I never experienced having Rodney but I don't exactly understand why people would despise him so much to having a subreddit dedicated to hating him. I could understand their reasoning if it had something to do with the colour choice, but other than that I don't get it. While I was doing Smash Bros. Ultimate stock icons for many villagers, I did Rodney and was under the impression that he's far from being a bad villager.



Spoiler: Rodney's Smash Bros. Ultimate stock icon (Lol what are you doing with your shameless plug, Shellzilla?)









But what can we do?

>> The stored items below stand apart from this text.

(** The body of the [for item in ...] loop of [handle_create_quote]. *)
Definition create_scan_item {L : Lowering} (quote_text author : pystr)
    (duplicates_found : list duplicate) (it : item) : list duplicate :=
  match item_quote it, item_author it with
  | Some q, Some a =>
      let '(is_similar, match_reason) :=
        are_similar_quotes quote_text author q a in
      if is_similar
      then duplicates_found ++
           [{| dup_id := item_id it; dup_quote := q; dup_author := a;
               dup_created_at := Some (or_default (item_created_at it) []);
               dup_match_reason := match_reason |}]
      else duplicates_found
  | _, _ => duplicates_found
  end.

(** The [while True] loop of [handle_create_quote]; [None] when
    [table.scan] raises. *)
Fixpoint create_scan {L : Lowering} (quote_text author : pystr)
    (tr : scan_trace)
    (duplicates_found : list duplicate) : option (list duplicate) :=
  match tr with
  | ScanRaises => None
  | ScanLast items =>
      Some (fold_left (create_scan_item quote_text author) items
                      duplicates_found)
  | ScanMore items next =>
      create_scan quote_text author next
        (fold_left (create_scan_item quote_text author) items
                   duplicates_found)
  end.
Lemma read_sensors_fail_safe (w : System) (e : string) :
  first_fault (hw w) = Some e ->
  read_sensors w = (Ok (fail_safe (ticks (hw w))), w).
Proof.
  unfold first_fault, read_sensors, read_sensors_try, try_except, bind,
    pin_get, ticks_ms, ret.
  destruct (fault (hw w) PIR_PIN); [reflexivity|].
  destruct (fault (hw w) STORM_PIN); [reflexivity|].
  destruct (fault (hw w) ANTENNA_PIN); [reflexivity|discriminate].
Qed.

Ltac run_faulty_step e Hff :=
  first
  [ progress cbn [self hw manual_override storm_led clouds_led on_air_led
                  antenna negb fault drive fst snd andb eqb ticks
                  presence storm clouds antenna_connected weather_status
                  fail_safe]
  | match goal with
    | |- context [read_sensors ?w] =>
        rewrite (read_sensors_fail_safe w e) by exact Hff
    | |- context [if negb ?b then _ else _] => is_var b; destruct b
    | |- context [match fault ?h ?p with _ => _ end] => destruct (fault h p)
    end ].

(** A cycle whose sensor read fails: the dict it returns. *)
Lemma fail_safe_cycle (w : System) (e : string) :
  first_fault (hw w) = Some e ->
  exists s w',
    update_logic w = (Ok s, w') /\
    presence s = false /\ storm s = false /\ clouds s = false /\
    temperature s = None /\ humidity s = None /\
    get_on_air s = false /\
    writes_to ANTENNA_PIN (hw w') = writes_to ANTENNA_PIN (hw w).
Proof.
  intros Hff. destruct w as [[dh ht tmn tmx [o1 o2 o3 o4]] h].
  cbn [hw] in Hff.
  unfold update_logic, try_except, bind, get_self, ret, pin_set,
    antenna_rule, bool_ne.
  repeat run_faulty_step e Hff.
  all: do 2 eexists; split; [reflexivity|].
  all: repeat split.
  all: count_writes; reflexivity.
Qed.
(** * type_list: a compile-time collection of types

    A shallow embedding of [type_list.hpp] and of the declarations of
    [main.cpp].  The header is a template metaprogram: its values are C++
    types, its functions are class templates and its results are member
    types ([::type]) or static members ([::value]).  A C++ type is a value of
    [type]; a class template is a function on such values that either yields
    its member or a [diagnostic], the translation unit being ill-formed. *)

From Stdlib Require Import String ZArith Lia Bool Arith List.
Import ListNotations.
Local Open Scope string_scope.
Local Open Scope Z_scope.

(** ** C++ types *)

(** The types a template argument can name.  [Class n args] is any class
    other than the two the header itself relies on: a class ([args = []]) or
    a class template specialisation [n<args...>], whose members are given by
    the declarations of the translation unit. *)
#[warnings="-register-all"]
Inductive type : Type :=
| Fundamental (name : string)              (* void, char, int, ...: no members *)
| integral_constant (T : type) (v : Z)     (* std::integral_constant<T, v> *)
| type_list (Types : list type)            (* type_list<Types...>, type_list.hpp:31 *)
| Class (name : string) (args : list type).

(** What a name denotes inside a class, as far as the header asks. *)
Inductive member : Type :=
| absent
| typedef (T : type)                          (* using name = T; or a nested class *)
| template (f : list type -> option type).    (* template <...> using name = ...;
                                                 None where the template-id is ill-formed *)

Definition class_decl : Type := string -> member.

Fixpoint type_eq_dec (T U : type) {struct T} : {T = U} + {T <> U}.
Proof.
  decide equality;
    try apply string_dec; try apply Z.eq_dec; apply (list_eq_dec type_eq_dec).
Defined.

(** [std::is_same_v<T, U>]: identity of types, nothing weaker. *)
Definition is_same_v (T U : type) : bool :=
  if type_eq_dec T U then true else false.

(** ** Results of instantiating a template *)

Inductive diagnostic : Type :=
| constraints_not_satisfied                   (* a requires-clause is false *)
| no_type_named (T : type) (name : string)    (* typename T::name names no type *)
| instantiation_depth_exceeded.

(** [Error n d]: the diagnostic [d] is raised [n] instantiations below the
    template-id that was written; [Error 0 d] is raised at that template-id
    itself. *)
Inductive result (A : Type) : Type :=
| Ok (a : A)
| Error (nesting : nat) (d : diagnostic).
Arguments Ok {A} a.
Arguments Error {A} nesting d.

Definition bind {A B : Type} (r : result A) (k : A -> result B) : result B :=
  match r with
  | Ok a => k a
  | Error n d => Error n d
  end.

Notation "x <- r ;; k" := (bind r (fun x => k))
  (at level 61, r at next level, right associativity).

(** The result of an instantiation made from inside a template body. *)
Definition nested {A : Type} (r : result A) : result A :=
  match r with
  | Ok a => Ok a
  | Error n d => Error (S n) d
  end.

Definition is_some {A : Type} (o : option A) : bool :=
  match o with Some _ => true | None => false end.

(** [T&&] can be formed for every type of this universe but void. *)
Definition referenceable (T : type) : bool :=
  negb (is_same_v T (Fundamental "void")).

(** ** make (type_list.hpp:82-93)

    [make Types] is [make<Types...>::type], that is [make_t<Types...>]. *)
Fixpoint make (Types : list type) : type :=
  match Types with
  | [] => type_list []                              (* make<> *)
  | T :: Ts => type_list [T; make Ts]               (* make<T, Ts...> *)
  end.

(** ** The declarations of main.cpp *)

Definition char : type := Fundamental "char".
Definition int : type := Fundamental "int".
Definition unsigned : type := Fundamental "unsigned".
Definition long_long : type := Fundamental "long long".
(** [size_t] where it is 64 bits wide (LP64). *)
Definition size_t : type := Fundamental "unsigned long".

Definition named (T : type) (name : string) : bool :=
  is_same_v T (Fundamental name).

(** [sizeof (T)] and [alignof (T)] of the types show_type_characteristics
    lists (main.cpp:39), on LP64, where the two agree. *)
Definition sizeof (T : type) : option Z :=
  if named T "char" then Some 1
  else if named T "long long" then Some 8
  else if named T "int" then Some 4
  else if named T "unsigned" then Some 4
  else None.

Definition alignof (T : type) : option Z := sizeof T.

(** [v + 1] computed in [T], where it is a constant expression. *)
Definition plus_one (T : type) (v : Z) : option Z :=
  if named T "unsigned" then Some ((v + 1) mod 2 ^ 32)
  else if named T "unsigned long" then Some ((v + 1) mod 2 ^ 64)
  else if named T "int" then (if v + 1 <? 2 ^ 31 then Some (v + 1) else None)
  else None.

Every villager has its lovers and haters and I wouldn't be surprised if the villagers I love had been whacked in the head with someone's net.


----------



## Chungus (Aug 19, 2020)

Shellzilla said:


> I never experienced having Rodney but I don't exactly understand why people would despise him so much to having a subreddit dedicated to hating him. I could understand their reasoning if it had something to do with the colour choice, but other than that I don't get it. While I was doing Smash Bros. Ultimate stock icons for many villagers, I did Rodney and was under the impression that he's far from being a bad villager.
> 
> 
> 
> ...



Wow, how did you create image of Rodney? Is it based off his icon in ACNH? Also, is he a character that shows up in Super Smash Bros, or is it all fan-made? Either way, I appreciate the art on a spiritual level.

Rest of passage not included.